Vessels are an English band from Leeds, West Yorkshire, England, who formed in 2005.

The band started out as a post-rock outfit, but later evolved into a live techno act, notably with the release of their third album, Dilate. Its follow-up, The Great Distraction, was released in 2017.

==History==
Several members of Vessels had been playing music together since the early 2000s. They went through a few different lineups and band names before they formed Vessels in 2005.

On 5 March 2007, the band released a limited 7" single ("Yuki" / "Forever the Optimist") through Cuckundoo Records, and were tipped by BBC Radio 1 as one of the hottest new bands in the country. The band recorded a session for Huw Stephens's show on BBC Radio 1, which was broadcast on 29 March. This was followed by the addition of Peter Wright to the line-up. Another single, "Two Words & A Gesture", was released in November 2007.

Vessels travelled to Minneapolis, United States to record their debut album, White Fields and Open Devices, with producer John Congleton who had previously worked with fellow post-rock artists Explosions in the Sky and This Will Destroy You as well as Modest Mouse, at Pachyderm Studios in December 2007. They completed recording of the ten-track album in twelve days and returned to the UK for a nationwide tour. On 16 June they released the single "A Hundred Times In Every Direction". Their debut album was released on 18 August.

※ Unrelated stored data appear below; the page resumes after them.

(* ===== verification/HandlerSpec.v ===== *)
(** * What handling an HTTP request promises

    The worker comes to an end whatever the modules do; the response it writes is one
    message with the headers that were asked for and the length it announces, or the stream
    the module sent; its answer is the first one given; every
    module sees the whole body, and the callbacks of a stream in their order, each once. *)

From S2P Require Export Handler ChainSpec.
From S2P Require Import HttpUtilsSpec.

Open Scope Z_scope.

Section HandlerSpec.
Context {W : Type} (open_scope : name -> W -> option ContextBase * W) (callback : name -> phase -> W -> prog W).
Context (loaded : option (list name)) (g_body_pacifier : bool) (runtime_line : list Z).
Context (callback_good : forall m ph w, good_prog (callback m ph w)) (loaded_names : match loaded with Some ms => NoDup ms | None => True end).

Abbreviation chain := (Filters.chain HttpResponseSink W).

(** ** The invariant over HTTP *)

(** As long as no context streams, nothing has been written. *)
Abbreviation nothing_written := (fun s => written s = []).
Abbreviation http_ok := (run_ok nothing_written).

#[local] Lemma callback_total live m ph w c (s : HttpResponseSink) : fresh_view live c -> is_Some (run_prog live (callback m ph w) c s).
Proof using callback_good. intros F. by apply http_prog_total. Qed.
#[local] Lemma callback_idle live m ph w c (s : HttpResponseSink) w' c' s' : run_prog live (callback m ph w) c s = Some (w', (c', s')) ->
  stream_state c' = Idle -> nothing_written s -> nothing_written s'.
Proof. intros R I E. cbn. by rewrite (http_prog_idle _ _ _ _ _ _ _ R I). Qed.

(** ** The worker comes to an end *)

Abbreviation stream_body := (Handler.stream_body callback).
Abbreviation request_phases := (Handler.request_phases callback loaded g_body_pacifier runtime_line).
Abbreviation handle_request := (Handler.handle_request open_scope callback loaded g_body_pacifier runtime_line).

Lemma http_body_loop content_length : forall feeds consumed c f, http_ok f -> fresh_or_answered f ->
  exists r f', body_loop callback feeds content_length consumed c f = Some (r, f') /\ http_ok f' /\ fresh_or_answered f' /\ r <> Some Finished.
Proof using callback_good.
  induction feeds as [|fs feeds IH]; intros consumed c f Hok Hf; cbn [body_loop]; destruct (_ && _) eqn:G; try (by eauto 10).
  destruct (readBodyChunk _ _) as [[r c1]|]; [|by eauto 10].
  assert (exists r' f', Some (Some Errored, f) = Some (r', f') /\ http_ok f' /\ fresh_or_answered f' /\ r' <> Some Finished) as Err by eauto 10.
  destruct (run_body_piece nothing_written callback_total callback_idle (content_length <=? consumed + zlen (rr_data r)) (rr_data r) f Hok) as (f1 & E1 & H1 & F1).
  destruct (rr_status r); [| |exact Err..]; (destruct (rr_data r) as [|x l] eqn:Ed; [exact Err|]); rewrite E1; cbn [mbind option_bind]; by apply IH.
Qed.

Lemma http_stream_body feeds c f : http_ok f -> fresh_views f ->
  exists r f', stream_body feeds c f = Some (r, f') /\ http_ok f' /\ fresh_or_answered f' /\ r <> Some Finished.
Proof using callback_good.
  intros Hok Hf. unfold Handler.stream_body. assert (fresh_or_answered f) as Hf' by by intros _.
  destruct (0 <? content_length_ c); [|by eauto 10].
  destruct (body_prefix_ c) as [|x l] eqn:Ep; cbn [mbind option_bind]; [by apply http_body_loop|].
  destruct (run_body_piece nothing_written callback_total callback_idle (content_length_ c <=? zlen (x :: l)) (x :: l) f Hok) as (f1 & -> & H1 & F1).
  cbn [mbind option_bind]. by apply http_body_loop.
Qed.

In May 2010 Vessels recorded the follow-up LP in Dallas, Texas, again with John Congleton and featuring vocals by Stuart Warwick of Jacob's Story. It was entitled Helioscope and was subsequently released in February 2011. In June 2011 Vessels headlined the BBC Introducing Stage at Glastonbury Festival. Reviews for Helioscope were above average included a 7.5 from Pitchfork Media and a 4.5 from Sputnik Music.

Vessels released a third album, Dilate, in March 2015. This record saw the band "moving away from the overt post-rock foundations of second album Helioscope" and into a more electronic sound. The music from Dilate is less guitar orientated and is instead based more heavily on synthesisers and percussion, leading to "danceable dynamics" that "resonate with focused heft and power". Metacritic, a website that gives an aggregate score based on numerous official and public reviews, gave the album a score of 77/100.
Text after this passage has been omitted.